Instructor: Patrick A. Mello

Modality: In presence

Week 2: 19-23 August 2024


Workshop Contents and Objectives

This workshop provides participants with a thorough introduction to Qualitative Comparative Analysis (QCA). Since its inception (Ragin 1987), QCA has gained recognition among social scientists as a case-based research method that is ideally suited to capture causal complexity. This essentially describes a situation where an outcome results from multiple pathways and different combinations of conditions. Moreover, QCA entails a rigorous and systematic comparison of selected cases and their configurations through Boolean logic and a software-based analytical protocol. Throughout the workshop, emphasis is placed on research design and practical application, so that participants are enabled to successfully apply QCA in their own studies.

Throughout the workshop, participants are introduced to the foundations and advanced functions of QCA, while the course structure follows an ideal-typical research process. Starting with empirical illustrations that show how and for what purposes QCA is being used in the social sciences, the workshop proceeds with presenting the method’s core characteristics. This is followed by sessions on causation, causal complexity, and research design, to provide a basis for thinking about empirical applications. The ensuing sessions engage with QCA as an analytical approach, starting with set theory and concepts like necessary and sufficient conditions, Boolean algebra, truth tables, and fuzzy sets. In calibrating sets, we look into approaches to transform empirical raw data into crisp and fuzzy sets. Next, the course examines various measures of fit that help in evaluating QCA results. The sessions on set-theoretic analysis put all the elements together and show how empirical data is analyzed and interpreted with QCA. During the second half of the workshop we explore advanced topics, which can be tailored based on participants’ background and research interests. Potential topics include multi-method research design, QCA variants, robustness tests in QCA, addressing critiques, and recent developments. Participants also have the opportunity to present and discuss their own work within the group. The workshop sessions are complemented by illustrations and exercises from the social sciences, using the R Software environment and relevant R Packages.

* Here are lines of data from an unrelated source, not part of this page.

Lemma strcpy_spec fuel m dst src l :
  cstr m src l → 0 < dst → 0 <= src →
  dst + Z.of_nat (length l) < 4294967296 → src + Z.of_nat (length l) < 4294967296 →
  dst + Z.of_nat (length l) < src ∨ src + Z.of_nat (length l) < dst →
  (length l <= fuel)%nat →
  ∃ m', strcpy fuel m dst src = Some (m', dst) ∧ cstr m' dst l ∧
    frame (range dst (Z.of_nat (length l) + 1)) m m'.
Proof.
  intros H Hd Hs Hdl Hsl Hov Hf. unfold strcpy. destruct (Z.eqb_spec dst 0) as [|_]; [lia|].
  destruct (strcpy_loop fuel m dst src l) as (m' & s' & -> & Hfr & Hl); [done..|].
  eexists; split_and!; [simpl; reflexivity| |].
  - apply cstr_intro; [|apply ld8_st8_eq].
    intros i c Hi. destruct (cstr_lookup _ _ _ _ _ H Hi) as [_ ?]. split; [done|].
    apply lookup_lt_Some in Hi as ?. rewrite ld8_st8_near_ne by lia. by apply Hl.
  - apply frame_st8; [|lia|unfold range; lia].
    eapply frame_weaken; [done|]. unfold range; lia.
Qed.

(** ** memcmp *)
Lemma memcmp_from_spec m a b n i :
  memcmp_from m a b n i =
    match lex (bytes m (a + i) n) (bytes m (b + i) n) with Lt => -1 | Eq => 0 | Gt => 1 end.
Proof.
  revert i. induction n as [|n IH]; intros i; simpl; [done|].
  rewrite !ld8_w32, IH, !Z.add_assoc.
  destruct (Z.ltb_spec (ld8 m (a + i)) (ld8 m (b + i)));
    destruct (Z.ltb_spec (ld8 m (b + i)) (ld8 m (a + i)));
    destruct (Z.compare_spec (ld8 m (a + i)) (ld8 m (b + i))); lia || done.
Qed.

(** ** Properties *)

(** [strcmp] returns, and the sign of its result is the lexicographic order
    of the two strings; the length of the first string is fuel enough. *)
Theorem strcmp_order fuel m X Y l1 l2 :
  cstr m X l1 → cstr m Y l2 → (length l1 <= fuel)%nat →
  ∃ r, strcmp fuel m X Y = Some r ∧ (r ?= 0) = lex l1 l2.
Proof. apply strcmp_spec. Qed.

(** [strcpy] returns its destination and leaves there the source string
    with its terminator, whenever the two areas are disjoint; it writes nothing
    beyond the terminator. *)
Theorem strcpy_copies fuel m dst src l :
  cstr m src l → 0 < dst → 0 <= src →
  dst + Z.of_nat (length l) < 4294967296 → src + Z.of_nat (length l) < 4294967296 →
  dst + Z.of_nat (length l) < src ∨ src + Z.of_nat (length l) < dst →
  (length l <= fuel)%nat →
  ∃ m', strcpy fuel m dst src = Some (m', dst) ∧ cstr m' dst l ∧
    frame (range dst (Z.of_nat (length l) + 1)) m m'.
Proof. apply strcpy_spec. Qed.

(** [memcmp] is the lexicographic comparison of the two blocks of bytes. *)
Theorem memcmp_lexicographic m a b size :
  memcmp m a b size =
    match lex (bytes m a (Z.to_nat size)) (bytes m b (Z.to_nat size)) with
    | Lt => -1 | Eq => 0 | Gt => 1
    end.
Proof. unfold memcmp. by rewrite memcmp_from_spec, !Z.add_0_r. Qed.

(** [memmove] copies a block however source and destination overlap: the
    destination holds the bytes the source held before the call, no byte
    outside the destination changes, and the destination is returned. *)
Theorem memmove_copies m dst src n :
  0 <= dst → 0 <= src → 0 <= n → dst + n <= 4294967296 → src + n <= 4294967296 →
  copied m dst src n (memmove m dst src n).1 ∧ (memmove m dst src n).2 = dst.
Proof.
  intros Hd Hs Hn Hdn Hsn. unfold memmove. destruct (Z.ltb_spec dst src); (split; [cbn [fst]|done]).
  - apply copy_up_spec; (done || lia).
  - apply copy_down_spec; done.
Qed.

Lemma memset_pair m p v n : memset m p v n = ((memset m p v n).1, p).
Proof. done. Qed.
#[global] Opaque memset memcpy memmove.

(** ** Instances *)
(** "abc" at 16 and "abd" at 32. *)
Definition sample_strings : memory :=
  st8 (st8 (st8 (st8 (st8 (st8 ∅ 16 97) 17 98) 18 99) 32 97) 33 98) 34 100.

Lemma memmove_copies_witness :
  copied sample_strings 17 16 3 (memmove sample_strings 17 16 3).1 ∧
  (memmove sample_strings 17 16 3).2 = 17.
Proof. apply (memmove_copies sample_strings 17 16 3); lia. Defined.

Lemma strcmp_order_witness :
  ∃ r, strcmp 3 sample_strings 16 32 = Some r ∧ (r ?= 0) = lex [97; 98; 99] [97; 98; 100].
Proof. apply (strcmp_order 3 sample_strings 16 32 [97; 98; 99] [97; 98; 100]); by vm_compute. Defined.

Lemma strcpy_copies_witness :
  ∃ m', strcpy 3 sample_strings 64 16 = Some (m', 64) ∧ cstr m' 64 [97; 98; 99] ∧
    frame (range 64 (3 + 1)) sample_strings m'.
Proof.
  apply (strcpy_copies 3 sample_strings 64 16 [97; 98; 99]); try (by vm_compute); cbn; lia.
Defined.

The workshop includes dedicated timeslots for individual consultation with the lecturer, group discussions, and networking opportunities.


Workshop design

Lectures, exercises, participant presentations, individual consultations.


Detailed lecture plan (daily schedule)

A detailed lecture plan will be circulated before the event.


Class materials

Presentations slides, scripts, sample data sets.

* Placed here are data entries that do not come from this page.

(* ===== verification/Stdio.v ===== *)
(** * libc/stdio/stdio.cpp: putchar, printf, puts

    [printf] is modelled on the format and the arguments in memory; the
    reference [formatted] says which bytes a format and its arguments stand
    for, and [printf] is shown to put exactly those on the console.  The fuel
    bounds the iterations over the format and the length of every string. *)
From S2P Require Import Prelude Memory LibString OrderedList Machine Console.
Local Open Scope Z_scope.
Local Open Scope u32_scope.

Definition EOF : Z := -1.
Definition INT_MAX : Z := 2147483647.

Definition putchar (ic : Z) : K Z :=
  modify (Write (λ _ _, w8 ic) 1) ;; mret ic.

Fixpoint print_from (data : machine → Z → Z) (n : nat) (i : Z) : K bool :=
  match n with
  | O => mret true
  | S n' =>
      b ← gets (λ s, data s i);
      r ← putchar b;
      if r =? EOF then mret false else print_from data n' (i + 1)
  end.
Definition print (data : machine → Z → Z) (length : Z) : K bool :=
  print_from data (Z.to_nat length) 0.

(** One argument from the [va_list]; reading past the last is undefined. *)
Definition va_arg {A} (args : list Z) (k : Z → list Z → K A) : K A :=
  match args with [] => undefined | v :: args' => k v args' end.

(** The loop of [printf] from [format], [written] bytes being out already. *)
Fixpoint printf_loop (sfuel fuel : nat) (format written : Z) (args : list Z) : K Z :=
  c0 ← load8 format;
  if c0 =? 0 then mret written
  else
    match fuel with
    | O => out_of_fuel
    | S fuel' =>
        let maxrem := w32 (INT_MAX - written) in
        c1 ← load8 (format ⊕ 1);
        if negb (c0 =? 37 (* % *)) || (c1 =? 37) then
          let format := if c0 =? 37 then format ⊕ 1 else format in
          amount ← fuelled (λ s, while sfuel
            (λ amount, negb (ld8 (mem s) (format ⊕ amount) =? 0) &&
                       negb (ld8 (mem s) (format ⊕ amount) =? 37))
            (λ amount, amount ⊕ 1) 1);
          if maxrem <? amount then mret (-1)
          else
            ok ← print (in_memory format) amount;
            if negb ok then mret (-1)
            else printf_loop sfuel fuel' (format ⊕ amount) (s32 (written + amount)) args
        else
          let format_begun_at := format in
          let format := format ⊕ 1 in
          if c1 =? 99 (* c *) then
            let format := format ⊕ 1 in
            va_arg args (λ v args',
              let c := w8 v in
              if maxrem =? 0 then mret (-1)
              else
                ok ← print (λ _ _, c) 1;
                if negb ok then mret (-1)
                else printf_loop sfuel fuel' format (written + 1) args')
          else if c1 =? 115 (* s *) then
            let format := format ⊕ 1 in
            va_arg args (λ str args',
              len ← fuelled (λ s, strlen sfuel (mem s) str);
              if maxrem <? len then mret (-1)
              else
                ok ← print (in_memory str) len;
                if negb ok then mret (-1)
                else printf_loop sfuel fuel' format (s32 (written + len)) args')
          else
            let format := format_begun_at in
            len ← fuelled (λ s, strlen sfuel (mem s) format);
            if maxrem <? len then mret (-1)
            else
              ok ← print (in_memory format) len;
              if negb ok then mret (-1)
              else printf_loop sfuel fuel' (format ⊕ len) (s32 (written + len)) args
    end.

Definition printf (fuel : nat) (format : Z) (args : list Z) : K Z :=
  printf_loop fuel fuel format 0 args.

(** [puts]: [fmt] is the address of the literal ["%s\n"]. *)
Definition puts (fuel : nat) (fmt string : Z) : K Z := printf fuel fmt [string].

(** ** Specification *)

(** An argument: a number, or a pointer to a string. *)
Inductive arg := arg_int (v : Z) | arg_str (p : Z) (l : list Z).
Definition raw (a : arg) : Z := match a with arg_int v => v | arg_str p _ => p end.

(** The output a format and its arguments stand for; [None] when they do not
    match. *)
Fixpoint formatted (f : list Z) (args : list arg) : option (list Z) :=
  match f with
  | [] => Some []
  | c :: f' =>
      if c =? 37 then
        match f' with
        | [] => Some f
        | d :: f'' =>
            if d =? 37 then cons 37 <$> formatted f'' args
            else if d =? 99 then
              match args with
              | arg_int v :: args' => cons (w8 v) <$> formatted f'' args'
              | _ => None
              end
            else if d =? 115 then
              match args with
              | arg_str _ l :: args' => app l <$> formatted f'' args'
              | _ => None
              end
            else Some f
        end
      else cons c <$> formatted f' args
  end.

(** The string [l] at [p], off the screen. *)
Definition text_at (s : machine) (p : Z) (l : list Z) : Prop :=
  cstr (mem s) p l ∧ off_screen p (Z.of_nat (length l) + 1) ∧
  Z.of_nat (length l) < 2147483647.
Definition arg_ok (s : machine) (fuel : nat) (a : arg) : Prop :=
  match a with arg_int _ => True | arg_str p l => text_at s p l ∧ (length l <= fuel)%nat end.

(** ** Lemmas *)
Lemma text_at_put s p l out : tty_ok s → text_at s p l → text_at (put_list out s) p l.
Proof.
  intros Hs (Hc & (Hp & Hl & Ho) & Hlen). split_and!; [|done..].
  destruct (put_list_ok out s Hs) as (_ & _ & _ & _ & Hf).
  eapply cstr_frame; [done|lia..| |done].
  intros x Hx. unfold vga_range, range, VGA_MEMORY in *. lia.
Qed.
Lemma arg_ok_put s fuel out a : tty_ok s → arg_ok s fuel a → arg_ok (put_list out s) fuel a.
Proof. destruct a; simpl; intuition auto using text_at_put. Qed.

Lemma text_at_tail s p l1 l2 :
  text_at s p (l1 ++ l2) → text_at s (p + Z.of_nat (length l1)) l2.
Proof.
  intros (Hc & (Hp & Hl & Ho) & Hlen). rewrite length_app in *. unfold off_screen in *.
  split; [|unfold off_screen; lia]. clear Hl Ho Hlen Hp. revert p Hc.
  induction l1 as [|c l1 IH]; intros p Hc; simpl in *; [by rewrite Z.add_0_r|].
  destruct Hc as (_ & _ & Hc). replace (p + Z.of_nat (S (length l1))) with (p + 1 + Z.of_nat (length l1)) by lia.
  auto.
Qed.

Lemma text_at_bytes s p l1 l2 :
  text_at s p (l1 ++ l2) → bytes (mem s) p (length l1) = l1.
Proof.
  intros (Hc & _ & _). revert p Hc.
  induction l1 as [|c l1 IH]; intros p Hc; simpl in *; [done|].
  destruct Hc as (_ & Hc & Hr). by rewrite Hc, IH.
Qed.

Lemma putchar_eq b s : 0 <= b < 256 → putchar b s = Done b (PutChar b s).
Proof. intros. unfold putchar. rewrite bind_modify, Write_const, w8_small by done. done. Qed.

(** [print] never fails: [putchar] returns its argument, which is no [EOF]. *)
Lemma print_const c s : 0 <= c < 256 → print (λ _ _, c) 1 s = Done true (PutChar c s).
Proof.
  intros Hc. unfold print. change (Z.to_nat 1) with 1%nat. cbn [print_from].
  rewrite bind_gets, (bind_done _ _ _ _ _ (putchar_eq _ _ Hc)).
  destruct (Z.eqb_spec c EOF); [unfold EOF in *; lia|done].
Qed.

Lemma print_in_memory p n s :
  tty_ok s → 0 <= n → off_screen p n →
  print (in_memory p) n s = Done true (put_list (bytes (mem s) p (Z.to_nat n)) s).
Proof.
  intros Hs Hn Ho. rewrite <- (Write_in_memory p n s) by done. unfold print, Write.
  generalize 0 as i. generalize (Z.to_nat n) as k. clear Hn Ho Hs n. intros k. revert s.
  induction k as [|k IH]; intros s i; [done|]. cbn [print_from for_loop].
  rewrite bind_gets. assert (0 <= in_memory p s i < 256) as Hb by apply ld8_range.
  rewrite (bind_done _ _ _ _ _ (putchar_eq _ _ Hb)).
  destruct (Z.eqb_spec (in_memory p s i) EOF); [unfold EOF in *; lia|]. apply IH.
Qed.

Lemma print_text s p l1 l2 :
  tty_ok s → text_at s p (l1 ++ l2) →
  print (in_memory p) (Z.of_nat (length l1)) s = Done true (put_list l1 s).
Proof.
  intros Hs Ht. rewrite print_in_memory; [|done|lia|].
  - by rewrite Nat2Z.id, (text_at_bytes _ _ _ _ Ht).
  - destruct Ht as (_ & (? & ? & ?) & _). rewrite length_app in *.
    unfold off_screen, VGA_MEMORY in *. lia.
Qed.

Lemma plain_split (l : list Z) :
  ∃ run rest, l = run ++ rest ∧ Forall (λ c, c ≠ 37) run ∧ (rest = [] ∨ ∃ r, rest = 37 :: r).
Proof.
  induction l as [|c l (run & rest & -> & Hrun & Hrest)].
  - exists [], []. auto.
  - destruct (decide (c = 37)) as [->|Hc].
    + exists [], (37 :: run ++ rest). eauto.
    + exists (c :: run), rest. auto.
Qed.

Lemma formatted_plain run rest args :
  Forall (λ c, c ≠ 37) run → formatted (run ++ rest) args = app run <$> formatted rest args.
Proof.
  induction 1 as [|c run Hc _ IH]; simpl; [by destruct (formatted rest args)|].
  destruct (Z.eqb_spec c 37); [done|]. rewrite IH. by destruct (formatted rest args).
Qed.

Lemma text_at_bounds s p l :
  text_at s p l → 0 <= p ∧ p + Z.of_nat (length l) + 1 <= 4294967296 ∧ Z.of_nat (length l) < 2147483647.
Proof. intros (_ & (? & ? & _) & ?). lia. Qed.

(** The inner scan of [printf]: it stops at the end of a run without ['%']. *)
Lemma scan_plain sfuel s p k run rest :
  text_at s (p + k) (run ++ rest) → 0 <= p → 0 <= k → p + k < 4294967296 →
  Forall (λ c, c ≠ 37) run → (rest = [] ∨ ∃ r, rest = 37 :: r) → (length run <= sfuel)%nat →
  while sfuel
    (λ amount, negb (ld8 (mem s) (p ⊕ amount) =? 0) && negb (ld8 (mem s) (p ⊕ amount) =? 37))
    (λ amount, amount ⊕ 1) k = Some (k + Z.of_nat (length run)).
Proof.
  revert k sfuel. induction run as [|c run IH]; intros k sfuel Ht Hp Hk Hpk Hrun Hrest Hf.
  - destruct Ht as (Hc & _). rewrite Z.add_0_r.
    destruct Hrest as [->|[r ->]], sfuel; simpl in *; rewrite ld8_w32;
      (rewrite Hc || (destruct Hc as (_ & -> & _))); done.
  - destruct sfuel as [|sfuel]; simpl in Hf; [lia|]. inversion_clear Hrun.
    pose proof (text_at_bounds _ _ _ Ht) as Hb. simpl in Hb.
    pose proof (text_at_tail s (p + k) [c] (run ++ rest) Ht) as Ht'. simpl in Ht'.
    destruct Ht as ((Hc & Hld & _) & _). cbn [while]. rewrite ld8_w32, Hld.
    destruct (Z.eqb_spec c 0), (Z.eqb_spec c 37); try done. cbn [negb andb].
    rewrite length_app in Hb. w32_simpl.
    rewrite IH; [simpl length; f_equal; lia| |lia..|done|done|lia].
    by replace (p + (k + 1)) with (p + k + 1) by lia.
Qed.

Lemma printf_end sfuel fuel p w args s :
  ld8 (mem s) p = 0 → printf_loop sfuel fuel p w args s = Done w s.
Proof. intros H. destruct fuel; cbn [printf_loop]; unfold load8; by rewrite bind_gets, H. Qed.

Course participants are not expected to have any previous knowledge of QCA or the R software environment. Participants will receive preparatory instructions ahead of the summer school, so that they can install the relevant software and familiarize themselves with the environment of R and RStudio. For those new to R, it is recommended to take part in the summer school’s preparatory course on R, which takes place before the start of the workshop.


Recommended readings or preliminary material

Mello, Patrick A. (2021) Qualitative Comparative Analysis: An Introduction to Research Design and Application. Washington, DC: Georgetown University Press.

The course structure follows the outline of the textbook (Mello 2021). Individual sessions will be complemented with additional readings, entailed in the detailed course outline that participants will receive ahead of the summer school. To cover the dynamic development of the literature on QCA and related approaches, the course outline also includes bibliography of recommended readings – which will be updated a few weeks before the workshop.